> _What you are asked to do_: Set down each entry again exactly as written.

___ Source records

(** X16.  A [Lock] that returns an error leaves every regular file as it
    was, and the error tells the stage: it is [os.ErrExist] exactly when
    [Holder] reported a holder other than 0, or the error of [Holder]
    wrapped with "failed to examine existing lock", and in both cases the
    world is the one before the call; or, with no holder, it is the error
    of [Write] wrapped with "failed to write pidfile", and the world is the
    one before the call with the directories that [os.MkdirAll] created. *)
Theorem Lock_failure (fuel : nat) (p : pidfileLock) (pid : Pid)
        (w w' : World) (e : error) :
  Lock fuel p pid w = Some (Some e, w') ->
  files w' = files w /\
  ((e = os_ErrExist /\ w' = w /\
    exists h, h <> 0 /\ Holder fuel p w = Some (h, None)) \/
   (exists c h,
       e = errors_withMessage c "failed to examine existing lock" /\
       w' = w /\ Holder fuel p w = Some (h, Some c)) \/
   (exists c,
       e = errors_withMessage c "failed to write pidfile" /\
       w' = made_dirs (lock_pidfile p) w /\
       Holder fuel p w = Some (0, None) /\
       fst (Write (lock_pidfile p) (resolve_pid w pid) w) = Some c)).
Proof.
  intros HL. split.
  { destruct (Lock_error_files _ _ _ _ _ _ HL) as [-> | ->]; reflexivity. }
  unfold Lock in HL. fold (resolve_pid w pid) in HL.
  destruct (Holder fuel p w) as [[h [c|]]|]; [| |discriminate].
  - right. left. injection HL as <- <-. eauto.
  - destruct (h =? 0) eqn:Hh; cbn [negb] in HL.
    + apply Z.eqb_eq in Hh. subst h. right. right.
      destruct (Write (lock_pidfile p) (resolve_pid w pid) w)
        as [[c|] w1] eqn:HW; [|discriminate].
      injection HL as <- <-. apply Write_error_made_dirs in HW.
      exists c. auto.
    + apply Z.eqb_neq in Hh. left. injection HL as <- <-. eauto.
Qed.

(** The pidfile records process 13, which may not be looked at; process 42
    calls [Lock(0)]. *)
Lemma Lock_failure_witness :
  let w := example_world (example_file "13" (time_Unix 900 0)) in
  exists e,
    Lock 0 the_lock 0 w = Some (Some e, w) /\
    files w = files w /\
    ((e = os_ErrExist /\ w = w /\
      exists h, h <> 0 /\ Holder 0 the_lock w = Some (h, None)) \/
     (exists c h,
         e = errors_withMessage c "failed to examine existing lock" /\
         w = w /\ Holder 0 the_lock w = Some (h, Some c)) \/
     (exists c,
         e = errors_withMessage c "failed to write pidfile" /\
         w = made_dirs the_pidfile w /\
         Holder 0 the_lock w = Some (0, None) /\
         fst (Write the_pidfile (resolve_pid w 0) w) = Some c)).
Proof.
  cbv zeta. eexists. split; [reflexivity|].
  exact (Lock_failure 0 the_lock 0
           (example_world (example_file "13" (time_Unix 900 0))) _ _ eq_refl).
Defined.

Lemma Unlock_absent (fuel : nat) (p : pidfileLock) (pid : Pid) (w : World) :
  files w !! path (lock_pidfile p) = None ->
  fault_ReadFile w (path (lock_pidfile p)) = None ->
  Unlock (S fuel) p pid w = Some (Some os_ErrNotExist, w).
Proof.
  intros H Hf. eapply Unlock_not_exist;
    [apply ioutil_ReadFile_absent; assumption | reflexivity].
Qed.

______

> _Response_:
(** X16.  A [Lock] that returns an error leaves every regular file as it
    was, and the error tells the stage: it is [os.ErrExist] exactly when
    [Holder] reported a holder other than 0, or the error of [Holder]
    wrapped with "failed to examine existing lock", and in both cases the
    world is the one before the call; or, with no holder, it is the error
    of [Write] wrapped with "failed to write pidfile", and the world is the
    one before the call with the directories that [os.MkdirAll] created. *)
Theorem Lock_failure (fuel : nat) (p : pidfileLock) (pid : Pid)
        (w w' : World) (e : error) :
  Lock fuel p pid w = Some (Some e, w') ->
  files w' = files w /\
  ((e = os_ErrExist /\ w' = w /\
    exists h, h <> 0 /\ Holder fuel p w = Some (h, None)) \/
   (exists c h,
       e = errors_withMessage c "failed to examine existing lock" /\
       w' = w /\ Holder fuel p w = Some (h, Some c)) \/
   (exists c,
       e = errors_withMessage c "failed to write pidfile" /\
       w' = made_dirs (lock_pidfile p) w /\
       Holder fuel p w = Some (0, None) /\
       fst (Write (lock_pidfile p) (resolve_pid w pid) w) = Some c)).
Proof.
  intros HL. split.
  { destruct (Lock_error_files _ _ _ _ _ _ HL) as [-> | ->]; reflexivity. }
  unfold Lock in HL. fold (resolve_pid w pid) in HL.
  destruct (Holder fuel p w) as [[h [c|]]|]; [| |discriminate].
  - right. left. injection HL as <- <-. eauto.
  - destruct (h =? 0) eqn:Hh; cbn [negb] in HL.
    + apply Z.eqb_eq in Hh. subst h. right. right.
      destruct (Write (lock_pidfile p) (resolve_pid w pid) w)
        as [[c|] w1] eqn:HW; [|discriminate].
      injection HL as <- <-. apply Write_error_made_dirs in HW.
      exists c. auto.
    + apply Z.eqb_neq in Hh. left. injection HL as <- <-. eauto.
Qed.

(** The pidfile records process 13, which may not be looked at; process 42
    calls [Lock(0)]. *)
Lemma Lock_failure_witness :
  let w := example_world (example_file "13" (time_Unix 900 0)) in
  exists e,
    Lock 0 the_lock 0 w = Some (Some e, w) /\
    files w = files w /\
    ((e = os_ErrExist /\ w = w /\
      exists h, h <> 0 /\ Holder 0 the_lock w = Some (h, None)) \/
     (exists c h,
         e = errors_withMessage c "failed to examine existing lock" /\
         w = w /\ Holder 0 the_lock w = Some (h, Some c)) \/
     (exists c,
         e = errors_withMessage c "failed to write pidfile" /\
         w = made_dirs the_pidfile w /\
         Holder 0 the_lock w = Some (0, None) /\
         fst (Write the_pidfile (resolve_pid w 0) w) = Some c)).
Proof.
  cbv zeta. eexists. split; [reflexivity|].
  exact (Lock_failure 0 the_lock 0
           (example_world (example_file "13" (time_Unix 900 0))) _ _ eq_refl).
Defined.

Lemma Unlock_absent (fuel : nat) (p : pidfileLock) (pid : Pid) (w : World) :
  files w !! path (lock_pidfile p) = None ->
  fault_ReadFile w (path (lock_pidfile p)) = None ->
  Unlock (S fuel) p pid w = Some (Some os_ErrNotExist, w).
Proof.
  intros H Hf. eapply Unlock_not_exist;
    [apply ioutil_ReadFile_absent; assumption | reflexivity].
Qed.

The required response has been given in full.